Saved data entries
Lemma PerCore_PushBack_members root core x q b q' : KPerCoreQueue.PushBack root core x q = Some (b, q') → same_members q q'.
Proof. unfold KPerCoreQueue.PushBack. intros H. chain. Qed.
Lemma PerCore_PushFront_members root core x q b q' : KPerCoreQueue.PushFront root core x q = Some (b, q') → same_members q q'.
Proof. unfold KPerCoreQueue.PushFront. intros H. chain. Qed.
Lemma PerCore_Remove_members root core x q b q' : KPerCoreQueue.Remove root core x q = Some (b, q') → same_members q q'.
Proof. unfold KPerCoreQueue.Remove. intros H. chain. Qed.
#[export] Hint Resolve PerCore_PushBack_members PerCore_PushFront_members PerCore_Remove_members : members.

Lemma Impl_PushBack_members kd p core x q q' : KPriorityQueueImpl.PushBack kd p core x q = Some q' → same_members q q'.
Proof. unfold KPriorityQueueImpl.PushBack. intros H. chain. Qed.
Lemma Impl_PushFront_members kd p core x q q' : KPriorityQueueImpl.PushFront kd p core x q = Some q' → same_members q q'.
Proof. unfold KPriorityQueueImpl.PushFront. intros H. chain. Qed.
Lemma Impl_Remove_members kd p core x q q' : KPriorityQueueImpl.Remove kd p core x q = Some q' → same_members q q'.
Proof. unfold KPriorityQueueImpl.Remove. intros H. chain. Qed.
#[export] Hint Resolve Impl_PushBack_members Impl_PushFront_members Impl_Remove_members : members.

Lemma affinity_loop_members fuel f affinity q q' :
  (∀ c q q', f c q = Some q' → same_members q q') → affinity_loop fuel f affinity q = Some q' → same_members q q'.
Proof.
  intros Hf. revert affinity q. induction fuel as [|fuel IH]; intros affinity q; cbn [affinity_loop]; intros H; [done|].
  destruct (affinity =? 0); [steps; done|]. destruct (GetNextCore affinity) as [c a].
  apply bind_Some in H as (q1 & E1 & E2). etrans; [by eapply Hf|by eapply IH].
Qed.
Lemma scheduled_cur_ok m tb M c :
  in_queue (m_kernel m) tb M → can_yield c m →
  ∃ mm, members (queue_of m) !! cur_thread (m_kernel m) = Some mm ∧ scheduled_cur m M (info_of mm).
Proof.
  intros H [(t & Et & Es & Ep) (mm & Em & Ed & Hc & Hp) _ _ _]. exists mm. split; [done|]. split; [|done|done|by exists t].
  apply (iq_queued _ _ _ H). by exists t, mm.
Qed.

Lemma yield_locked_ok kind m tb M i :
  machine_ok m → in_queue (m_kernel m) tb M → scheduled_cur m M i →
  ∃ m' tb' M', yield_locked kind m = Some m' ∧ yielded m m' tb tb' M'
    ∧ (kind = WithoutCoreMigration → tb' = rotated_table (cur_thread (m_kernel m)) i tb).
Proof.
  intros O H Hs. destruct kind; cbn [yield_locked].
  - destruct (WithoutCoreMigration_ok m tb M i O H Hs) as (m' & E & Y). by eexists m', _, M.
  - destruct (WithCoreMigration_ok m tb M i O H Hs) as (m' & tb' & M' & E & Y). by exists m', tb', M'.
  - destruct (ToAnyThread_ok m tb M i O H Hs) as (m' & tb' & M' & E & Y). by exists m', tb', M'.
Qed.

Lemma yielded_in_order m m' tb M tb' M' :
  in_order m → in_queue (m_kernel m) tb M → yielded m m' tb tb' M' → in_order m'.
Proof.
  intros [O U S] H [O' H' Es Et Ec Ep Em Eu]. split; [done|intros p; rewrite Ep; apply U|].
  apply (in_step_fronts m' tb' M' H'). destruct Eu as [?|[Eu Ef]]; [by left|].
  apply (in_step_fronts m tb M H) in S as [S|S]; [left; by rewrite Eu|right]. intros c Hc.
  rewrite Ef by done. unfold running, scheduler. rewrite Es. by apply S.
Qed.

(** What a thread on the core [c] finds when it comes out of a yield that was not in vain. *)
Record yield_done kind (c : Z) m outcome m' tb (i : Info) : Prop := {
  yn_order : in_order m';
  yn_cur : cur_thread (m_kernel m') = cur_thread (m_kernel m);
  yn_outcome : outcome = if decide (chosen c m' = cur_thread (m_kernel m)) then Continue
                         else Switch (cur_thread (m_kernel m)) (chosen c m');
  yn_runs : ∃ tb1 tb', (kind = WithoutCoreMigration → tb1 = rotated_table (cur_thread (m_kernel m)) i tb)
    ∧ runs_on tb1 tb' ∧ ∀ e, core_ok e → running e m' = front e tb';
}.
(* ===== verification/AddressArbiter.v ===== *)
(** Waiting on the value of a word of user memory (src/src/core/hle/kernel/k_address_arbiter.h
    and .cpp). The words are signed. *)
From S2P Require Import Prelude Common Results AutoObject HandleTable PriorityQueue Thread GuestMemory ConditionVariable.

Module KAddressArbiter.
Inductive SignalType := Type_Signal | Type_SignalAndIncrementIfEqual | Type_SignalAndModifyByWaitingCountIfEqual.
Inductive ArbitrationType := Type_WaitIfLessThan | Type_DecrementAndWaitIfLessThan | Type_WaitIfEqual.

(** The word as a signed value, and the store of one. *)
Definition ReadSigned (address : Z) (s : System) : Z := s32 (Read32 address (memory s)).
Definition WriteSigned (address value : Z) (s : System) : System :=
  with_memory (Write32 address (u32 value) (memory s)) s.

(** Success and the value that was read; both are atomic. *)
Definition DecrementIfLessThan (address value : Z) (s : System) : bool * Z * System :=
  let current_value := ReadSigned address s in
  (true, current_value,
   if current_value <? value then WriteSigned address (s32 (current_value - 1)) s else s).
Definition UpdateIfEqual (address value new_value : Z) (s : System) : bool * Z * System :=
  let current_value := ReadSigned address s in
  (true, current_value, if current_value =? value then WriteSigned address new_value s else s).

Definition SetAddressArbiter (x tree address : Z) (k : Kernel) : option Kernel :=
  t ← threads k !! x;
  check (bool_decide (m_waiting_lock_info t = None));;
  on_thread x (set_condvar (Some tree) address) k.

(** [fuel]: the tree loses a thread in every turn. The result: how many were woken. *)
Fixpoint signal_loop (fuel : nat) (m_tree addr count num_waiters : Z) (it : option Z) (k : Kernel)
    : option (Z * Kernel) :=
  target ← wakes addr count num_waiters it k;
  match target with
  | None => Some (num_waiters, k)
  | Some x =>
      match fuel with
      | O => None
      | S fuel =>
          k ← EndWait x ResultSuccess k;
          t ← threads k !! x;
          check (bool_decide (is_Some (m_condvar_tree t)));;
          k ← ClearConditionVariable x k;
          tree ← thread_trees k !! m_tree;
          let it := next_of x tree in
          k ← erase_from_tree m_tree x k;
          signal_loop fuel m_tree addr count (s32 (num_waiters + 1)) it k
      end
  end.
Definition signal_waiters (m_tree addr count : Z) (it : option Z) (s : System) : option System :=
  tree ← thread_trees (kernel s) !! m_tree;
  '(_, k) ← signal_loop (length tree) m_tree addr count 0 it (kernel s);
  Some (with_kernel k s).

Definition Signal (m_tree addr count : Z) (s : System) : option (Z * System) :=
  it ← find_waiters m_tree addr (kernel s);
  s ← signal_waiters m_tree addr count it s;
  Some (ResultSuccess, s).

Definition SignalAndIncrementIfEqual (m_tree addr value count : Z) (s : System) : option (Z * System) :=
  let '(succeeded, user_value, s) := UpdateIfEqual addr value (s32 (value + 1)) s in
  if negb (succeeded : bool) then Some (ResultInvalidCurrentMemory, s)
  else if negb (user_value =? value) then Some (ResultInvalidState, s)
  else
    it ← find_waiters m_tree addr (kernel s);
    s ← signal_waiters m_tree addr count it s;
    Some (ResultSuccess, s).

(** The inner loop: the waiters after the first, [rest], are counted up to one more than [count]. *)
Fixpoint count_waiters (addr count tmp_num_waiters : Z) (rest : list Z) (k : Kernel) : option Z :=
  match rest with
  | [] => Some tmp_num_waiters
  | e :: rest =>
      t ← threads k !! e;
      if m_condvar_key t =? addr then
        let n := s32 (tmp_num_waiters + 1) in
        if count <=? tmp_num_waiters then Some n else count_waiters addr count n rest k
      else Some tmp_num_waiters
  end.

(** The elements from [x] on. *)
Fixpoint from_element (x : Z) (tree : list Z) : list Z :=
  match tree with [] => [] | e :: rest => if e =? x then tree else from_element x rest end.

Definition modified_value (m_tree addr value count : Z) (it : option Z) (k : Kernel) : option Z :=
  tree ← thread_trees k !! m_tree;
  waiting ← match it with
            | Some x => t ← threads k !! x; Some (m_condvar_key t =? addr)
            | None => Some false
            end;
  if (waiting : bool) then
    if count <=? 0 then Some (s32 (value - 2))
    else
      n ← count_waiters addr count 0 (tail (from_element (default 0 it) tree)) k;
      Some (if n <? count then s32 (value - 1) else value)
  else Some (s32 (value + 1)).

Definition SignalAndModifyByWaitingCountIfEqual (m_tree addr value count : Z) (s : System)
    : option (Z * System) :=
  it ← find_waiters m_tree addr (kernel s);
  new_value ← modified_value m_tree addr value count it (kernel s);
  let '(succeeded, user_value, s) :=
    if negb (value =? new_value) then UpdateIfEqual addr value new_value s
    else (true, ReadSigned addr s, s) in
  if negb (succeeded : bool) then Some (ResultInvalidCurrentMemory, s)
  else if negb (user_value =? value) then Some (ResultInvalidState, s)
  else
    s ← signal_waiters m_tree addr count it s;
    Some (ResultSuccess, s).

(** The end of both waits. *)
Definition begin_sleep (m_tree addr timeout : Z) (s : System) : option (Outcome * System) :=
  let x := cur s in
  s ← on_kernel (SetAddressArbiter x m_tree addr) s;
  s ← on_kernel (insert_in_tree m_tree x) s;
  s ← on_kernel (BeginWait x (MkQueue (AddressArbiter m_tree) (sleep_timer timeout))) s;
  Some (Sleeps, with_kernel (register_sleep x timeout (kernel s)) s).

Definition WaitIfLessThan (m_tree addr value : Z) (decrement : bool) (timeout : Z) (s : System)
    : option (Outcome * System) :=
  t ← get_thread (cur s) s;
  if IsTerminationRequested t then Some (Returns ResultTerminationRequested, s)
  else
    let '(succeeded, user_value, s) :=
      if decrement then DecrementIfLessThan addr value s else (true, ReadSigned addr s, s) in
    if negb (succeeded : bool) then Some (Returns ResultInvalidCurrentMemory, s)
    else if value <=? user_value then Some (Returns ResultInvalidState, s)
    else if timeout =? 0 then Some (Returns ResultTimedOut, s)
    else begin_sleep m_tree addr timeout s.

Definition WaitIfEqual (m_tree addr value timeout : Z) (s : System) : option (Outcome * System) :=
  t ← get_thread (cur s) s;
  if IsTerminationRequested t then Some (Returns ResultTerminationRequested, s)
  else
    let '(succeeded, user_value) := (true, ReadSigned addr s) in
    if negb (succeeded : bool) then Some (Returns ResultInvalidCurrentMemory, s)
    else if negb (value =? user_value) then Some (Returns ResultInvalidState, s)
    else if timeout =? 0 then Some (Returns ResultTimedOut, s)
    else begin_sleep m_tree addr timeout s.

Definition SignalToAddress (m_tree addr : Z) (type : SignalType) (value count : Z) (s : System)
    : option (Z * System) :=
  match type with
  | Type_Signal => Signal m_tree addr count s
  | Type_SignalAndIncrementIfEqual => SignalAndIncrementIfEqual m_tree addr value count s
  | Type_SignalAndModifyByWaitingCountIfEqual => SignalAndModifyByWaitingCountIfEqual m_tree addr value count s
  end.
Definition WaitForAddress (m_tree addr : Z) (type : ArbitrationType) (value timeout : Z) (s : System)
    : option (Outcome * System) :=
  match type with
  | Type_WaitIfLessThan => WaitIfLessThan m_tree addr value false timeout s
  | Type_DecrementAndWaitIfLessThan => WaitIfLessThan m_tree addr value true timeout s
  | Type_WaitIfEqual => WaitIfEqual m_tree addr value timeout s
  end.
End KAddressArbiter.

#### EXERCISE REQUIREMENTS:
For each line of the entries that holds the word "KPerCoreQueue", pull that line out.

#### EXPECTED ANSWER:
Lemma PerCore_PushBack_members root core x q b q' : KPerCoreQueue.PushBack root core x q = Some (b, q') → same_members q q'.
Proof. unfold KPerCoreQueue.PushBack. intros H. chain. Qed.
Lemma PerCore_PushFront_members root core x q b q' : KPerCoreQueue.PushFront root core x q = Some (b, q') → same_members q q'.
Proof. unfold KPerCoreQueue.PushFront. intros H. chain. Qed.
Lemma PerCore_Remove_members root core x q b q' : KPerCoreQueue.Remove root core x q = Some (b, q') → same_members q q'.
Proof. unfold KPerCoreQueue.Remove. intros H. chain. Qed.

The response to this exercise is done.